- ACTION ITEM
Among the entries below, find each line with "Lemma" and show it.

Collected data entries:
(** at most four mappings are watched at a time: every reachable state has
    at most NV_DBELL_SLOTS live contexts, each armed and alone in the claimed
    slot it names. *)
Theorem dbell_at_most_four_watched es s
    (Henv : dbell_env_ok ioremap_wc ioremap vm_map rm_resolve phys_to_virt valid)
    (Hreach : reach es s) :
  (size (d_ctxs s) ≤ NV_DBELL_SLOTS)%nat ∧
  ∀ ctxp c, d_ctxs s !! ctxp = Some c →
    x_bp_events c ≠ [] ∧ x_doorbell_iomap c ≠ NULL ∧
    d_slots s !! Z.to_nat (x_slot_idx c) = Some (DbellSlot true ctxp).
Proof.
  eapply dbell_reach_inv in Hreach; [|exact Henv]. destruct Hreach as [(_ & _ & Hci & _) _].
  split; [by eapply at_most_four|]. destruct Hci as [_ Hc]. intros ctxp c Hx.
  by destruct (Hc ctxp c Hx) as (_ & _ & _ & _ & _ & ? & ? & _ & ?).
Qed.
End properties.

(** *** A concrete run: one BAR1 mapping, one watched window, one trap *)
Definition demo_reach : list keff → dstate → Prop :=
  dbell_reach 0x1ff false true (λ _ _, 0xff0000) (λ _ _, 0xbb0090) (λ _, 0x5000) (λ _ _, 0x900000) id
    (λ t _ _, 0x1000 + t) id (λ _, 0) demo_rm id.

Definition demo_op1 : prog keff dstate Z :=
  zoom d_bar1 set_bar1 (nv_dbell_bar1_track_add 0x1ff (λ _ _, 0xff0000) (λ _ _, 0xbb0090)
    (VmArea 7 0x203c00000 0x203e00000) 0x1fc022000000 0x200000).
Definition demo_op2 : prog keff dstate Z :=
  nv_dbell_intercept_mmap true (λ t _ _, 0x1000 + t) 0x1ff id demo_mmap_env 9 demo_window
    [0x1fc020030000].
Definition demo_op3 : prog keff dstate unit :=
  nv_dbell_db_handler 0x1ff (EnqEnv 0x6000 false NULL) demo_mem 0x40.

Definition demo_s1 : dstate := run_st demo_op1 dstate0.
Definition demo_s2 : dstate := run_st demo_op2 demo_s1.
Definition demo_s3 : dstate := run_st demo_op3 demo_s2.

Lemma demo_env_ok :
  dbell_env_ok (λ _ _, 0xff0000) (λ _ _, 0xbb0090) (λ _ _, 0x900000) demo_rm id (λ _, True).
Proof. split_and!; intros; [done|done|done|done|]. vm_compute. repeat split; done. Qed.

Lemma demo_reach2 : demo_reach (([] ++ run_eff demo_op1 dstate0) ++ run_eff demo_op2 demo_s1) demo_s2.
Proof.
  eapply reach_step; [eapply reach_step; [apply reach_init|]|].
  - apply step_bar1_add; [done|vm_compute; done..].
  - apply step_intercept; [vm_compute; reflexivity|done|done].
Qed.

- OUTPUT FOR THIS EXERCISE
Lemma demo_env_ok :
Lemma demo_reach2 : demo_reach (([] ++ run_eff demo_op1 dstate0) ++ run_eff demo_op2 demo_s1) demo_s2.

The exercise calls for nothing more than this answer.